Many people begin doing kegel exercises, which are exercises designed to strengthen the pubococcygeus muscles (PC muscles), but squeeze the wrong muscle. It’s important to make sure you are exercising the correct muscle.
Here are two tips to finding your PC muscle:
- The easiest way to find your PC muscle is to stop the flow of urine while you are peeing. As you are peeing, intentionally stop the flow of urine. Do this several times until you can clearly feel the muscle you are using to stop the flow. This muscle is your PC muscle.
- You can also check you’ve got the right muscle by inserting a finger (for women in the vagina, for men in the anus) and squeezing your PC muscle. If you feel pressure around your finger, you’re using the right muscle.
The PC muscle, which stands for pubococcygeus muscles, is actually a sling of muscles that support the pelvic floor and surround the internal genitalia. These muscles are involved in urination (when you stop yourself from peeing in mid-stream, you’re using your PC muscles). Both men and women have PC muscles.

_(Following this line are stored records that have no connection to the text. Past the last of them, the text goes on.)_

(** C6. A video whose type is not [file] causes no filesystem call. The
    block that removes the file of one video does nothing for it; the
    video handler, asked to delete it, sends statements only and leaves
    the disk alone; and every filesystem call of the account handler is
    about the path of a file-type video of the actor, so an account
    with no such video is deleted without any. *)
Theorem links_cause_no_filesystem_call :
  (∀ v w, video_type v ≠ "file" → remove_video_file pj throws v w = (false, w))
  ∧ (∀ f u d fs v,
       primary_key d → v ∈ videos d → video_type v ≠ "file" →
       Forall (λ c, is_sql c = true)
         (calls (delete_video pj throws f u (video_pk v) (request d fs)).2)
       ∧ files (delete_video pj throws f u (video_pk v) (request d fs)).2 = fs)
  ∧ (∀ f u d fs,
       idle d →
       (∀ c, c ∈ calls (delete_account pj throws f u (request d fs)).2 →
             is_sql c = false →
             ∃ v, v ∈ videos d ∧ user_id v = u ∧ video_type v = "file"
                  ∧ call_path c = Some (pj (video_url v)))
       ∧ ((∀ v, v ∈ videos d → user_id v = u → video_type v ≠ "file") →
          Forall (λ c, is_sql c = true)
            (calls (delete_account pj throws f u (request d fs)).2)
          ∧ files (delete_account pj throws f u (request d fs)).2 = fs)).
Proof.
  split; [|split].
  - intros v w Ht. unfold remove_video_file.
    assert (is_local_upload v = false) as -> by (apply is_local_upload_false; tauto).
    done.
  - intros f u d fs v Hpk Hv Ht.
    pose proof (delete_video_path pj throws f u (video_pk v) d fs) as Hp.
    pose proof (select_by_primary_key d v Hpk Hv) as Hsel.
    destruct (delete_video pj throws f u (video_pk v) (request d fs)) as [r w'].
    simpl in *.
    inversion Hp as [Hg|Hg Hs|v' Hg Hs|v' pre l m fs' Hg Hs Hu' Hpre Hl
                    |v' pre l m fs' k Hg Hs Hu' Hpre Hl];
      subst; simpl; try (split; [by repeat constructor|done]).
    all: rewrite Hsel in Hs; injection Hs as <-.
    all: destruct (pass_without_uploads _ _ _ _ _ _ _ _ Hl) as [-> Hfs];
      [by intros ? ->%list_elem_of_singleton|].
    all: simpl in Hfs; split; [by repeat constructor|done].
  - intros f u d fs Hd.
    pose proof (delete_account_path pj throws f u d fs Hd) as Hp.
    destruct (delete_account pj throws f u (request d fs)) as [r w']. simpl in *.
    assert (Hown : ∀ v, v ∈ select_videos_by_user d u ↔ user_id v = u ∧ v ∈ videos d).
    { intros v. unfold select_videos_by_user. by rewrite list_elem_of_filter. }
    inversion Hp as [E|pre l m fs' E Hpre Hl|pre l m fs' E Hpre Hl|pre l m fs' E Hpre Hl
                    |pre l m fs' k E Hpre Hl|pre l m fs' k E Hpre Hl];
      subst; simpl; split.
    all: try (intros c Hc Hn;
              repeat (rewrite ?elem_of_app, ?elem_of_cons, ?elem_of_nil in Hc);
              destruct_or!; subst; try discriminate; try done;
              pose proof (pass_origin _ _ _ _ _ _ _ _ Hl) as Ho;
              rewrite Forall_forall in Ho;
              destruct (Ho c Hc) as (v & Hv & Ht & _ & Hpath);
              apply Hown in Hv as [Hu Hv];
              by exists v).
    all: try (intros Hlinks;
              destruct (pass_without_uploads _ _ _ _ _ _ _ _ Hl) as [-> Hfs];
              [intros v [Hu Hv]%Hown; by apply Hlinks|];
              simpl in Hfs; split; [by repeat constructor|done]).
    intros _. split; [by repeat constructor|done].
Qed.

End Links.

Lemma links_cause_no_filesystem_call_witness :
  Forall (λ c, is_sql c = true)
    (calls (delete_video Fixture.app_dir Fixture.never_throws no_video_faults 7 2
              (request Fixture.store Fixture.disk)).2)
  ∧ files (delete_account Fixture.app_dir Fixture.never_throws no_account_faults 9
             (request Fixture.store Fixture.disk)).2 = Fixture.disk.
Proof.
  pose proof (links_cause_no_filesystem_call Fixture.app_dir Fixture.never_throws)
    as (_ & Hvideo & Haccount).
  split.
  - apply (Hvideo no_video_faults 7 Fixture.store Fixture.disk Fixture.talk).
    + by_computation.
    + by_computation.
    + vm_compute. discriminate.
  - destruct (Haccount no_account_faults 9 Fixture.store Fixture.disk) as [_ Hlinks].
    + reflexivity.
    + destruct Hlinks as [_ Hfs]; [|exact Hfs].
      intros v Hv Hu. apply list_elem_of_In in Hv. simpl in Hv.
      destruct Hv as [<-|[<-|[<-|[<-|[]]]]]; vm_compute in Hu; discriminate.
Defined.

(** ** The task list *)

Module TaskFacts.
Import Tasks.

Lemma field_assign_eq k v fields : field k (assign k v fields) = Some v.
Proof.
  induction fields as [|[k' v'] fields IH]; simpl.
  - by rewrite decide_True.
  - destruct (decide (k' = k)) as [->|Hne]; simpl.
    + by rewrite decide_True.
    + by rewrite decide_False.
Qed.
Lemma rm_log E p w w' r :
  rm E p w = (w', r) -> log w' = log w ++ [(fs_rm p, is_normal r)].
Proof.
  unfold rm, fail. destruct (denied E p); intros [= <- <-]; reflexivity.
Qed.

Lemma rmdir_log E p w w' r :
  rmdir E p w = (w', r) -> log w' = log w ++ [(fs_rmdir p, is_normal r)].
Proof.
  unfold rmdir, fail.
  destruct (denied E p); [intros [= <- <-]; reflexivity|].
  destruct (negb _); [intros [= <- <-]; reflexivity|].
  destruct (has_entries w p); intros [= <- <-]; reflexivity.
Qed.

Lemma cloneRepo_log E d s w w' r :
  cloneRepo E d s w = (w', r) ->
  log w' = log w ++ [(spawn "git" (clone_args d s), is_normal r)].
Proof.
  unfold cloneRepo. destruct (git E (clone_args d s)) as [code|code].
  - intros [= <- <-]. reflexivity.
  - intros [= <- <-]. simpl.
    destruct code as [[|n]|]; trivial.
    destruct (is_dir w d && negb (existsSync w (d ++ [".git"]))); trivial.
Qed.

(** [cloneRepo] settles by the event of the child process alone. *)
Lemma cloneRepo_result E d s w :
  snd (cloneRepo E d s w) =
  match git E (clone_args d s) with
  | SpawnError code => Throw (SystemError code)
  | Close _ => Normal tt
  end.
Proof.
  unfold cloneRepo. now destruct (git E (clone_args d s)).
Qed.

Lemma next_rejected r k :
  is_rejected k = false -> is_rejected (next r k) = negb (is_normal r).
Proof.
  destruct r; simpl; auto.
Qed.

(** What one resumption appends to the log. *)
Lemma resume_log E td dd s g w w' g' :
  resume E td dd s g w = (w', g') ->
  log w' = log w ++ emitted E td dd s g (negb (is_rejected g')).
Proof.
  destruct g; simpl.
  - destruct (mkdir E (st_of td s) w) as [w1 r] eqn:Eq. intros [= <- <-].
    rewrite next_rejected, negb_involutive by trivial.
    now apply create_dir_log in Eq.
  - destruct (cloneRepo E (st_of td s) s w) as [w1 r] eqn:Eq. intros [= <- <-].
    rewrite next_rejected, negb_involutive
      by now destruct (negb (existsSync w1 (sd_of dd s))).
    now apply cloneRepo_log in Eq.
  - destruct (mkdir E (sd_of dd s) w) as [w1 r] eqn:Eq. intros [= <- <-].
    rewrite next_rejected, negb_involutive by trivial.
    now apply create_dir_log in Eq.
  - destruct (generateJSON E _ _ _ w) as [w1 r] eqn:Eq. intros [= <- <-].
    rewrite next_rejected, negb_involutive by trivial.
    unfold generateJSON in Eq.
    destruct (typedoc E (entry_of td s) (tsconfigFile (st_of td s))).
    + now injection Eq as <- <-.
    + now injection Eq as <- <-.
    + apply store_deep_log in Eq. rewrite Eq. simpl. now rewrite <- app_assoc.
  - destruct (rf E (st_of td s) w) as [w1 r] eqn:Eq. intros [= <- <-].
    rewrite next_rejected, negb_involutive by trivial.
    now apply rm_log in Eq.
  - intros [= <- <-]. now rewrite app_nil_r.
  - intros [= <- <-]. now rewrite app_nil_r.
Qed.

(** Where one resumption leads. *)
Lemma resume_follows E td dd s g w w' g' :
  resume E td dd s g w = (w', g') ->
  is_rejected g' = false -> follows g g'.
Proof.
  destruct g; simpl.
  - destruct (mkdir E (st_of td s) w) as [w1 [[]|e]]; intros [= <- <-];
      simpl; [trivial | discriminate].
  - destruct (cloneRepo E (st_of td s) s w) as [w1 [[]|e]]; intros [= <- <-];
      simpl; [|discriminate].
    destruct (negb (existsSync w1 (sd_of dd s))); auto.
  - destruct (mkdir E (sd_of dd s) w) as [w1 [[]|e]]; intros [= <- <-];
      simpl; [trivial | discriminate].
  - destruct (generateJSON E _ _ _ w) as [w1 [[]|e]]; intros [= <- <-];
      simpl; [trivial | discriminate].
  - destruct (rf E (st_of td s) w) as [w1 [[]|e]]; intros [= <- <-];
      simpl; [trivial | discriminate].
  - intros [= <- <-]. trivial.
  - intros [= <- <-]. discriminate.
Qed.

Lemma resume_nth_spec E td dd i :
  forall l w w' l' r,
    resume_nth E td dd i l w = (w', l', r) ->
    (nth_error l i = None /\ w' = w /\ l' = l /\ r = None) \/
    (exists a s g b g',
        l = a ++ (s, g) :: b /\ List.length a = i /\
        l' = a ++ (s, g') :: b /\
        resume E td dd s g w = (w', g') /\ r = rejection g g').
Proof.
  induction i as [|i IH]; intros l w w' l' r; destruct l as [|[s g] l]; simpl.
  - intros [= <- <- <-]. auto.
  - destruct (resume E td dd s g w) as [w1 g1] eqn:Eq. intros [= <- <- <-].
    right. exists [], s, g, l, g1. repeat split; trivial.
  - intros [= <- <- <-]. auto.
  - destruct (resume_nth E td dd i l w) as [[w1 l1] r1] eqn:Eq.
    intros [= <- <- <-].
    destruct (IH _ _ _ _ _ Eq) as [(H1 & -> & -> & ->)|
      (a & s' & g' & b & g'' & -> & Hlen & -> & Hr & ->)].
    + auto.
    + right. exists ((s, g) :: a), s', g', b, g''.
      repeat split; simpl; auto.
Qed.

Lemma resume_settled E td dd s g w :
  is_rejected g = true -> resume E td dd s g w = (w, g).
Proof.
  destruct g; simpl; try discriminate. trivial.
Qed.

(** *** Invariants of the fan-out, one source at a time *)

Section PerSource.

Variables (E : env) (td dd : path).
Variable P : ConfigSource -> stage -> list (call * bool) -> Prop.

Hypothesis P_grows : forall s g l l', P s g l -> P s g (l ++ l').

The PC muscles are also involved in orgasm, and many women find that doing regular kegel exercises to strengthen the muscles changes the way their sexual response feels. Exercises that strengthen the PC muscles are usually referred to as Kegel exercises. Like any muscles in the body, the PC muscles can become weak for a variety of reasons (for women, everything from lack of use to childbirth to radiation treatments for cancer can cause severely weakened PC muscles).